"""

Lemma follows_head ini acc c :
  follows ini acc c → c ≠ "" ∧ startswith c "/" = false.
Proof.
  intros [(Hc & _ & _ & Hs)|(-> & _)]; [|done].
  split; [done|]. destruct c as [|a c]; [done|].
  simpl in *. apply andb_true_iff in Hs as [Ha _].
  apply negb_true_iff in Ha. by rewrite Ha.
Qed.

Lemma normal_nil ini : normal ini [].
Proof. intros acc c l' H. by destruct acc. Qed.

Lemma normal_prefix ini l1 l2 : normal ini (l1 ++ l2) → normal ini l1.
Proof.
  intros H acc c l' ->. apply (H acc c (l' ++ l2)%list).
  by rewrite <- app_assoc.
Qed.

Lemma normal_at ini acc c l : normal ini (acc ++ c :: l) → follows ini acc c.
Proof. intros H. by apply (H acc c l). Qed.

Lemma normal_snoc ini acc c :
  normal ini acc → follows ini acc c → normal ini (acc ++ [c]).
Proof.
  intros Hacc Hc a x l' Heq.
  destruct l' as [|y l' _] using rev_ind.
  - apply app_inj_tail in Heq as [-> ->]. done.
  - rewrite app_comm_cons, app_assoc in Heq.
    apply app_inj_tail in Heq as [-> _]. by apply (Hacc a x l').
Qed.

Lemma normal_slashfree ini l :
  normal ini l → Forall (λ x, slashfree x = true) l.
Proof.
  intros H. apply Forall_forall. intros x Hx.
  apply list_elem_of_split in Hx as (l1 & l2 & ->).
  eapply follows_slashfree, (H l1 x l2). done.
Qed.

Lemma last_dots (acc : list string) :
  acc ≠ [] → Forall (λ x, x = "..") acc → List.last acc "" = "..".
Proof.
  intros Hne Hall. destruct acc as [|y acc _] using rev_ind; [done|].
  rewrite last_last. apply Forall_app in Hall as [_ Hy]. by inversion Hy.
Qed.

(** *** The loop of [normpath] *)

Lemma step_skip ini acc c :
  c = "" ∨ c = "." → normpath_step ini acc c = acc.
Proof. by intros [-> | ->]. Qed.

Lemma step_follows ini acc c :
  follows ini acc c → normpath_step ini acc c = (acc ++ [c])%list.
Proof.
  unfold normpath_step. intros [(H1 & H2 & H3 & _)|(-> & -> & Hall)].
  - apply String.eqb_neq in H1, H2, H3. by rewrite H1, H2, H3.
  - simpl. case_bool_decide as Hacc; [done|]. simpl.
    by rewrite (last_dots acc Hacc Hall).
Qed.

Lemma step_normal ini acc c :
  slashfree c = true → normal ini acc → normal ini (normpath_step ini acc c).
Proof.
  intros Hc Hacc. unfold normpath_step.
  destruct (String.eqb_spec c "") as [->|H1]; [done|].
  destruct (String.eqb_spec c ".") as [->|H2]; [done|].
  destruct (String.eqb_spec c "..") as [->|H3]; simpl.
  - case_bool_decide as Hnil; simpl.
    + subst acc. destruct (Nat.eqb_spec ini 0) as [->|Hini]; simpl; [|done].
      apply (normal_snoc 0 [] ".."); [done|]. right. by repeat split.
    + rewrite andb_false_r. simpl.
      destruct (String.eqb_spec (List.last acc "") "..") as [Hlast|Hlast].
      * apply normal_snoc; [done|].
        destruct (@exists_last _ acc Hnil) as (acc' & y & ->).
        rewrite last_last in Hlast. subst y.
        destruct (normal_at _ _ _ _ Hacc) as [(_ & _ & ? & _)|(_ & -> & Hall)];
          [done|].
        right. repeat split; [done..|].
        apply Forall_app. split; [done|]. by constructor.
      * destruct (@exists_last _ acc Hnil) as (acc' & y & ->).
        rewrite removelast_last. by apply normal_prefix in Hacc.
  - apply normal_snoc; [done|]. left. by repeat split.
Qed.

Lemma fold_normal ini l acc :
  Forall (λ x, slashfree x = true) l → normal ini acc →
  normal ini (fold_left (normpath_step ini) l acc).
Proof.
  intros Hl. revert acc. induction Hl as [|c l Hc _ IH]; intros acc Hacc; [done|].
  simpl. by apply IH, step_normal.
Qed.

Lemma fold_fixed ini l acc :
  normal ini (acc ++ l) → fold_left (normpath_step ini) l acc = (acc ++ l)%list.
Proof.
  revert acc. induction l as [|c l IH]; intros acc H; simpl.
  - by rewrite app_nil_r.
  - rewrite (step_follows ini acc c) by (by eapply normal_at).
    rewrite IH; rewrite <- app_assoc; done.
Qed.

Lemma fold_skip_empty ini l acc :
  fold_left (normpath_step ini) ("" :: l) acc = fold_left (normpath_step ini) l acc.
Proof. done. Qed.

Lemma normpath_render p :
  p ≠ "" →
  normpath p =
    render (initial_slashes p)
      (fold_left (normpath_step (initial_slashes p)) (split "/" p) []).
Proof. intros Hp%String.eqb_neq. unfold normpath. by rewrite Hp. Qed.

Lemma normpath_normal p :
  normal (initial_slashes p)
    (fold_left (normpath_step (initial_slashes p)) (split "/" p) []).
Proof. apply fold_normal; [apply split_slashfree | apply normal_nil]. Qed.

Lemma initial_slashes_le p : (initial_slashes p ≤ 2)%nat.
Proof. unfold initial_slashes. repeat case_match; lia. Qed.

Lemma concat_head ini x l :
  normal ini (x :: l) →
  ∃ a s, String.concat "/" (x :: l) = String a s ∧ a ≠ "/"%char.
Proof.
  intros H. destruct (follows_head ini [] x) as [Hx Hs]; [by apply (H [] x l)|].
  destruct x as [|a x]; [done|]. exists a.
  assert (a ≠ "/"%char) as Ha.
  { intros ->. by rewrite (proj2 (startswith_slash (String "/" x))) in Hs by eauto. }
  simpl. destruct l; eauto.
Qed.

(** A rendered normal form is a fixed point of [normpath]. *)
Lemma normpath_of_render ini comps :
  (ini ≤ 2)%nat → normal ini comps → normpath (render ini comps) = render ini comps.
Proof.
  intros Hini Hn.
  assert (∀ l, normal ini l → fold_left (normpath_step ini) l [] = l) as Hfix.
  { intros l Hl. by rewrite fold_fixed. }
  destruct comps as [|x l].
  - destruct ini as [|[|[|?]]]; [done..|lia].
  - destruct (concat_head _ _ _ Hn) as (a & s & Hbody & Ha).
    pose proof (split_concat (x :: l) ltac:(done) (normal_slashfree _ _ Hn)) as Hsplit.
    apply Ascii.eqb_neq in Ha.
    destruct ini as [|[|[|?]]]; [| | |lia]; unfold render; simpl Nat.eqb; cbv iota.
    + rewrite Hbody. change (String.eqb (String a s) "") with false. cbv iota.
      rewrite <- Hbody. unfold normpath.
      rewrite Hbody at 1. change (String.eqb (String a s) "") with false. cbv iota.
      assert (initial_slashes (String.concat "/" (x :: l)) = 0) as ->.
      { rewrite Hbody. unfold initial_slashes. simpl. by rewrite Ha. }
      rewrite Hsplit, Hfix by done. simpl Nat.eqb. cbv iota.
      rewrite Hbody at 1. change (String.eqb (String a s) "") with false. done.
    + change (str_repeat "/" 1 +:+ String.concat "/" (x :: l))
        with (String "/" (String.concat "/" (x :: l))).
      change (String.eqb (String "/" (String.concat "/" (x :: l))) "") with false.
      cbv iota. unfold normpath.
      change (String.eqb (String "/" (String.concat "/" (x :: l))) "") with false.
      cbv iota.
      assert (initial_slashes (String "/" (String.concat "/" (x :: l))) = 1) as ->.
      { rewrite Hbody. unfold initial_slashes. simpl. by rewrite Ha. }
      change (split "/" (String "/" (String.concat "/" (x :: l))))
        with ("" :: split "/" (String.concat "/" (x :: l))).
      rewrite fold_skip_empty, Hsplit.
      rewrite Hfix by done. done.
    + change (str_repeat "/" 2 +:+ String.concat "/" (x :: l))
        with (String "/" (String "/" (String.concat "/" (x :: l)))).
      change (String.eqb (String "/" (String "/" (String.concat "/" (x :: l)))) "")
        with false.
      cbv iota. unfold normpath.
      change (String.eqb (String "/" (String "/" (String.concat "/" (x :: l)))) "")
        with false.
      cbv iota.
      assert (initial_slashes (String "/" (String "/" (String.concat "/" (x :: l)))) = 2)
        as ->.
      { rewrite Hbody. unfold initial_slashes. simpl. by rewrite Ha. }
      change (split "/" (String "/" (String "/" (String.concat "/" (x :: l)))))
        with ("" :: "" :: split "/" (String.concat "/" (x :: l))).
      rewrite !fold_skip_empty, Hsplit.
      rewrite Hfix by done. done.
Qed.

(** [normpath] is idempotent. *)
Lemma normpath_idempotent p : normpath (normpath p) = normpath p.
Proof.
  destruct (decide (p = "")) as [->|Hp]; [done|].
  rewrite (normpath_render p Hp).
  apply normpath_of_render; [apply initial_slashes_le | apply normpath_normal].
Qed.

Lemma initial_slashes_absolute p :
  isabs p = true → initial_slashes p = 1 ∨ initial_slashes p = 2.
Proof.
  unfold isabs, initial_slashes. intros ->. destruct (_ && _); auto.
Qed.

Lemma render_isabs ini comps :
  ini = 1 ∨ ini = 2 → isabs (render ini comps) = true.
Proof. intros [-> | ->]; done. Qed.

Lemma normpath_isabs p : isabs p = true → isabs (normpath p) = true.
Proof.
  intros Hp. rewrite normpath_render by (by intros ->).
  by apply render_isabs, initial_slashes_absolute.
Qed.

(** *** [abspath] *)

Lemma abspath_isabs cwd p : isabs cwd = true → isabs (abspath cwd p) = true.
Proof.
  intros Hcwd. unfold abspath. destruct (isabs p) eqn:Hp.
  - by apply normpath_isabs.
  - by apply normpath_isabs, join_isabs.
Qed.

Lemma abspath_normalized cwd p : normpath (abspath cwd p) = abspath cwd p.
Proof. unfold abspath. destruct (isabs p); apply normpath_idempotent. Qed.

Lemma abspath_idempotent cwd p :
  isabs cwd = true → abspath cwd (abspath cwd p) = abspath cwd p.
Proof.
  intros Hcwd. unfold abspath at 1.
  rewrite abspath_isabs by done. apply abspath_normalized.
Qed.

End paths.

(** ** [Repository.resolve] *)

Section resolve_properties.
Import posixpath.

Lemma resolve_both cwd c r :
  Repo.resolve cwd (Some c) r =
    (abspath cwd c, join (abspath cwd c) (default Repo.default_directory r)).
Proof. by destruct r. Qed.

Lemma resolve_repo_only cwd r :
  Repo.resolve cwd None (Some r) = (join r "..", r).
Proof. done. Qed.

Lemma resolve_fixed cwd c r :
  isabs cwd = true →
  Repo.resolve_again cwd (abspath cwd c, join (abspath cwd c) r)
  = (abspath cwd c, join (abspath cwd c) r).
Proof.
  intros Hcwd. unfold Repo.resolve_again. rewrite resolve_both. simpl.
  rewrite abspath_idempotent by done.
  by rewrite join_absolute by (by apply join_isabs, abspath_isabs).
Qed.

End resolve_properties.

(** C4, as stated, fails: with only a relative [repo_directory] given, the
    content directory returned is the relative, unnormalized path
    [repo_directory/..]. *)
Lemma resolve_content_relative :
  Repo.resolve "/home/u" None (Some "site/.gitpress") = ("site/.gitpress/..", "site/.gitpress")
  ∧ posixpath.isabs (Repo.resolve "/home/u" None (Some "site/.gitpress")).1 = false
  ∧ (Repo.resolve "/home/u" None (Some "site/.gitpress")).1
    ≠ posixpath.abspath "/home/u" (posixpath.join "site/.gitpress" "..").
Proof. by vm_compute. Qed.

"""

**DESCRIPTION OF THE TASK**
Within the material, how many lines hold the string "home"? Give the number by itself.

**FINAL ANSWER**
4